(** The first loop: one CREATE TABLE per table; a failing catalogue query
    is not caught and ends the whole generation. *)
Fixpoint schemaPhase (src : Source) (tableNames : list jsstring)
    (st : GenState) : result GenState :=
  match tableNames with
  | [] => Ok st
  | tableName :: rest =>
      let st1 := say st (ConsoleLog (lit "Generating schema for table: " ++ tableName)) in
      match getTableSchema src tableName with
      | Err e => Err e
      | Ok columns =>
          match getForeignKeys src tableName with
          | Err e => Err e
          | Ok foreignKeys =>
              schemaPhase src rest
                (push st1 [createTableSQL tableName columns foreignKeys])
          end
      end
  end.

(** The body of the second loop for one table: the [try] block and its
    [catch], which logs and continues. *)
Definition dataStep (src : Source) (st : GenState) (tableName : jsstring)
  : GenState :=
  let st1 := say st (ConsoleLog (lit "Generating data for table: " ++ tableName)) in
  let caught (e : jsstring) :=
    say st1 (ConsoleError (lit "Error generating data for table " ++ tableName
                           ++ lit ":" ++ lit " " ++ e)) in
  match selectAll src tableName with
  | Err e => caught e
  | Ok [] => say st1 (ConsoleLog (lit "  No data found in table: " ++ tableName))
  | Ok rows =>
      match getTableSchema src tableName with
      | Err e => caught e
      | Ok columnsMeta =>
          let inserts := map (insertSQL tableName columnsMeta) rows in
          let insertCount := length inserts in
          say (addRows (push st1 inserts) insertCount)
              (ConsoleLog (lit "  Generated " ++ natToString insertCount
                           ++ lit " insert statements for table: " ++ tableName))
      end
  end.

■ ■ ■

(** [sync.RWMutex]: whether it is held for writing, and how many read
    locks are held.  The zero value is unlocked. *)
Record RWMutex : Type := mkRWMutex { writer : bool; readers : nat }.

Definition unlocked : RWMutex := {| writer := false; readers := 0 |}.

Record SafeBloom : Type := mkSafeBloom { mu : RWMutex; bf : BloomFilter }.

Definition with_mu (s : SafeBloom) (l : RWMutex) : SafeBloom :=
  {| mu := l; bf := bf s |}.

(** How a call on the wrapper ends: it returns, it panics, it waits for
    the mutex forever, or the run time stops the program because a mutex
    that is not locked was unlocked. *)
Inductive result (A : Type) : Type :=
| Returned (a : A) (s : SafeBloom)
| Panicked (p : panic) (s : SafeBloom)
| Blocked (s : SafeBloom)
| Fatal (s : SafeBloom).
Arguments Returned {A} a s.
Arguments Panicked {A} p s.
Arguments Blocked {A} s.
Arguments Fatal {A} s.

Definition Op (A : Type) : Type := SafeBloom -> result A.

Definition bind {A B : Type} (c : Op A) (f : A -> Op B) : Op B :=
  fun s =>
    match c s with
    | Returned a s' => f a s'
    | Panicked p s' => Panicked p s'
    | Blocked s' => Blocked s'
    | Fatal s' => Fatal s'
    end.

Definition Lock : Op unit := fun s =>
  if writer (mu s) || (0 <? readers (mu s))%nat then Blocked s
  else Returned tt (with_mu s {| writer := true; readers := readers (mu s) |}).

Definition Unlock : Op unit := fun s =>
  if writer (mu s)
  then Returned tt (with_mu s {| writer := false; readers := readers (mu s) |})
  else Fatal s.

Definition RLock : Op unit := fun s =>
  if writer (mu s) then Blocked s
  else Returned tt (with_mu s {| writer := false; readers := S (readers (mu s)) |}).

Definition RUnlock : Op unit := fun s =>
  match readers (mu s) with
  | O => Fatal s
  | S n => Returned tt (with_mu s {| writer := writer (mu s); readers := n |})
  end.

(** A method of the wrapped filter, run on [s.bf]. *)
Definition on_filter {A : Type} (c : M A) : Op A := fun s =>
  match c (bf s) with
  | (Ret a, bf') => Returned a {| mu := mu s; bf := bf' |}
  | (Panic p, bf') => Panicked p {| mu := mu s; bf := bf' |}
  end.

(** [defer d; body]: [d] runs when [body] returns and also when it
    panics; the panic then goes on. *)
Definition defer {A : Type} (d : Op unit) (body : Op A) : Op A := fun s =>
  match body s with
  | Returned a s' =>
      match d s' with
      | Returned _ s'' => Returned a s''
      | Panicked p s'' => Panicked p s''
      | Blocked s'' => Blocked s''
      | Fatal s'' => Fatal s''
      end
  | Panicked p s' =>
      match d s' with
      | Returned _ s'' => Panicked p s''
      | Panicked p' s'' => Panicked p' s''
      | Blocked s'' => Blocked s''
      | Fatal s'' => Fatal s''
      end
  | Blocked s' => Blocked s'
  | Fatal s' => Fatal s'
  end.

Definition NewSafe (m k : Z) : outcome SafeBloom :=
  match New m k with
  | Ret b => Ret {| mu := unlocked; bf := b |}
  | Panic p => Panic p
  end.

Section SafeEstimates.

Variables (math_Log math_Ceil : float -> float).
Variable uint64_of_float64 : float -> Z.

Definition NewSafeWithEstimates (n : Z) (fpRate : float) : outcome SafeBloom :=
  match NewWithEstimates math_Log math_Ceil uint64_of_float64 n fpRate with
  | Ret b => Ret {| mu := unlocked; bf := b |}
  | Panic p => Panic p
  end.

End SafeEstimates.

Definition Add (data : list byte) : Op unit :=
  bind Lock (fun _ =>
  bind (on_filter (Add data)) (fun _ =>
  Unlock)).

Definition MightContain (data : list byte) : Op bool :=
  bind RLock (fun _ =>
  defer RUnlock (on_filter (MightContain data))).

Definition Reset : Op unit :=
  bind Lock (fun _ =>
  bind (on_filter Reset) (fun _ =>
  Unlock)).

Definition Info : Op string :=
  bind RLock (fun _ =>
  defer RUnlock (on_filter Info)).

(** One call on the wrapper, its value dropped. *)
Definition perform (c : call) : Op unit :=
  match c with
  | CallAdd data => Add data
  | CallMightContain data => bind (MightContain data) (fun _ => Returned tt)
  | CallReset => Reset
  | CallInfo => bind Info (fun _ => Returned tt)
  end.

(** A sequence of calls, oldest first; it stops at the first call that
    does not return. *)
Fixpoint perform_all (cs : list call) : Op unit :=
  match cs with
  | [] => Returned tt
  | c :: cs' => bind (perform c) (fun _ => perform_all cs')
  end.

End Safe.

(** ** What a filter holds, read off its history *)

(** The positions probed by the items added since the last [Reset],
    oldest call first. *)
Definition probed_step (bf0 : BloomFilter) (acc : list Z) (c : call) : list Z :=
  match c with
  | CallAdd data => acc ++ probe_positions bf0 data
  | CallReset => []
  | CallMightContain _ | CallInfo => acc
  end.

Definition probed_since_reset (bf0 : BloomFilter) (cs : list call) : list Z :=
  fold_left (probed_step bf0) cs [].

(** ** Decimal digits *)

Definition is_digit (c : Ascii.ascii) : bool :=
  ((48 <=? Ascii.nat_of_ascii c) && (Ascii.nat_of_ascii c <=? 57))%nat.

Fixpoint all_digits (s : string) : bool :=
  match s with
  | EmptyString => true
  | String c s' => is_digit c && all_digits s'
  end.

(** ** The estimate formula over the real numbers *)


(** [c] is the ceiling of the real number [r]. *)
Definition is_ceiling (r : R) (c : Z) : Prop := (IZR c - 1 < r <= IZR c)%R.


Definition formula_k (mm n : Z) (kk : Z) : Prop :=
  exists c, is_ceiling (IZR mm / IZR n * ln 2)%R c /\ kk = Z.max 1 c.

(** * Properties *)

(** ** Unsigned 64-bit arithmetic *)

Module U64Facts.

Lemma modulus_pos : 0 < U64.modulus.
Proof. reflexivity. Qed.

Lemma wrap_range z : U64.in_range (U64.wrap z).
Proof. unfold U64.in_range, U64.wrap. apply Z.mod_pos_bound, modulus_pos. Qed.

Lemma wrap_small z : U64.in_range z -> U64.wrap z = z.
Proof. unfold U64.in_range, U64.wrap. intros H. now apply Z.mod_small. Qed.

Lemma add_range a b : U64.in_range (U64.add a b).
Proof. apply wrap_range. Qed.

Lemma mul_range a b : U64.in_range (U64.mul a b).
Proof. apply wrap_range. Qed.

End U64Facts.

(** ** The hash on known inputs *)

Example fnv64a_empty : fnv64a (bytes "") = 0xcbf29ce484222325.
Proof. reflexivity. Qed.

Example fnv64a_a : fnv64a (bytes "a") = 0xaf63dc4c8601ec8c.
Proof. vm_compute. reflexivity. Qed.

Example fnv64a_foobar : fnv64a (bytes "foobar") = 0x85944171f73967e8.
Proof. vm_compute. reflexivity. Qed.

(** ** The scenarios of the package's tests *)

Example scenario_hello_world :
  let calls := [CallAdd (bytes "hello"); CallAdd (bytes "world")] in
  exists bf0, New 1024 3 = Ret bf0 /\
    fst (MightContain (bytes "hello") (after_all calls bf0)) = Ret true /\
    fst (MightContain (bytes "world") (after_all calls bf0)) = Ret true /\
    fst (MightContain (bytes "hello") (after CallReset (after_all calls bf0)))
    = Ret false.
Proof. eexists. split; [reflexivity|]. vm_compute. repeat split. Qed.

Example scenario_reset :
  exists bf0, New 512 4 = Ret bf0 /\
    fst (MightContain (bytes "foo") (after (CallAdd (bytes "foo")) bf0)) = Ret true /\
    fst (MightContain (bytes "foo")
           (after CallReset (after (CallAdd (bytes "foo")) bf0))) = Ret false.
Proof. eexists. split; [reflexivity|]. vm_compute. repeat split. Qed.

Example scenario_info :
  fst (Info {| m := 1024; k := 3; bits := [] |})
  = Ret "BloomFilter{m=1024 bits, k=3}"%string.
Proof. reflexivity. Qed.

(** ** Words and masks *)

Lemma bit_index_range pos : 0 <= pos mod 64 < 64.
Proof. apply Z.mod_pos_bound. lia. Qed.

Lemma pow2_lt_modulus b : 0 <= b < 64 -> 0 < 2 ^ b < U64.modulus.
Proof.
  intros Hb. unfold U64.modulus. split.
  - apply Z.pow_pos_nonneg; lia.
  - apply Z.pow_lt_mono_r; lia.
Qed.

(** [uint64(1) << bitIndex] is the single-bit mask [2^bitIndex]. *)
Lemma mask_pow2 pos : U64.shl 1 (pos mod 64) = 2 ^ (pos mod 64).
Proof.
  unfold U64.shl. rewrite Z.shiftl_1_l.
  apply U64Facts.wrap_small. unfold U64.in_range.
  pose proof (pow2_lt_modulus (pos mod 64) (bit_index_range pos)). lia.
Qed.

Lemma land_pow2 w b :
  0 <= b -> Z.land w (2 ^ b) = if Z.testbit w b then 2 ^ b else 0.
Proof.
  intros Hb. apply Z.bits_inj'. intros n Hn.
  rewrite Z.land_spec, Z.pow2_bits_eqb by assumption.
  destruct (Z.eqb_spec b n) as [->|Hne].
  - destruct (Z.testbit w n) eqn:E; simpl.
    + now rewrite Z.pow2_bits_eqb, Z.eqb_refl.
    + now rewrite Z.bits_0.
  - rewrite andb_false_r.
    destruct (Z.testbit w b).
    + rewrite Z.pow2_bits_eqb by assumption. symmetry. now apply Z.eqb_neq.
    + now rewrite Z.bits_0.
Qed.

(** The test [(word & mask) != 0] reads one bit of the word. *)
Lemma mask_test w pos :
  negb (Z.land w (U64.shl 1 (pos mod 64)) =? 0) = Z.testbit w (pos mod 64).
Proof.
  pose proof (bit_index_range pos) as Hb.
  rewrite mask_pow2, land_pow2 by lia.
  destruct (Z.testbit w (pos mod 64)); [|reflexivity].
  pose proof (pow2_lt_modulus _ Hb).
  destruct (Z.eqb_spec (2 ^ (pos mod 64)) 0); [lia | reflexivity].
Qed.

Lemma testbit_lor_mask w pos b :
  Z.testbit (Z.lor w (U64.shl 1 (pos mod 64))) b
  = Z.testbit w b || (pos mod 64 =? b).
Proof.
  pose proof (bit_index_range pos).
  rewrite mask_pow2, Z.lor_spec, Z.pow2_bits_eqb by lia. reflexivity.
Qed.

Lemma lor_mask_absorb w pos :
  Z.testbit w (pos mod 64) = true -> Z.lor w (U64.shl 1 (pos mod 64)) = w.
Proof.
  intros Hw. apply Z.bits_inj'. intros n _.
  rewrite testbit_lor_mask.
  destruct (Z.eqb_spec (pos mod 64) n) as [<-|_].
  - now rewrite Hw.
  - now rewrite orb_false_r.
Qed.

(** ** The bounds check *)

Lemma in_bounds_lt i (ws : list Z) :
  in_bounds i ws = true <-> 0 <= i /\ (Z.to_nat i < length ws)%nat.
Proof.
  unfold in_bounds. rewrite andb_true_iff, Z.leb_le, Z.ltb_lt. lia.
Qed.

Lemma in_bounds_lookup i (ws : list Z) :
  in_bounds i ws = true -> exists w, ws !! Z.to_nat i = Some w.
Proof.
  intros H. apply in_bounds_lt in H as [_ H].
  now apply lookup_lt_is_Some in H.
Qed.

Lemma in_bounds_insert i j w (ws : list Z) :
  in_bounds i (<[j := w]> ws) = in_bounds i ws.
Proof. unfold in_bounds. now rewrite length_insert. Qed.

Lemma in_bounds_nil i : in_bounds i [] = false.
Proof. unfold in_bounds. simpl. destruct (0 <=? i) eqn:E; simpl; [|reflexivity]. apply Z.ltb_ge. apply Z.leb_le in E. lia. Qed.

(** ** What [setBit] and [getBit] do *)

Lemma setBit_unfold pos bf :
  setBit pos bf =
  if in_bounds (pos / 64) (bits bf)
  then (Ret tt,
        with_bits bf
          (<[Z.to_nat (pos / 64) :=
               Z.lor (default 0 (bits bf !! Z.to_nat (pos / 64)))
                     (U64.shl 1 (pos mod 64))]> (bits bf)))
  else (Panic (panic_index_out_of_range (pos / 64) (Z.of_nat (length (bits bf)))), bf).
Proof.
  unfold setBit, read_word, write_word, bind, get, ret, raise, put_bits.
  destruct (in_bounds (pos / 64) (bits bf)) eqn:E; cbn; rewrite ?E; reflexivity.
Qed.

■ ■ ■

▶ Exercise directions
What is needed is an exact copy of the lines above, from the one containing "(** ** The scenarios" through the one containing "(** ** Words and masks *)", with nothing added.

▶ Solution for this problem
(** ** The scenarios of the package's tests *)

Example scenario_hello_world :
  let calls := [CallAdd (bytes "hello"); CallAdd (bytes "world")] in
  exists bf0, New 1024 3 = Ret bf0 /\
    fst (MightContain (bytes "hello") (after_all calls bf0)) = Ret true /\
    fst (MightContain (bytes "world") (after_all calls bf0)) = Ret true /\
    fst (MightContain (bytes "hello") (after CallReset (after_all calls bf0)))
    = Ret false.
Proof. eexists. split; [reflexivity|]. vm_compute. repeat split. Qed.

Example scenario_reset :
  exists bf0, New 512 4 = Ret bf0 /\
    fst (MightContain (bytes "foo") (after (CallAdd (bytes "foo")) bf0)) = Ret true /\
    fst (MightContain (bytes "foo")
           (after CallReset (after (CallAdd (bytes "foo")) bf0))) = Ret false.
Proof. eexists. split; [reflexivity|]. vm_compute. repeat split. Qed.

Example scenario_info :
  fst (Info {| m := 1024; k := 3; bits := [] |})
  = Ret "BloomFilter{m=1024 bits, k=3}"%string.
Proof. reflexivity. Qed.

(** ** Words and masks *)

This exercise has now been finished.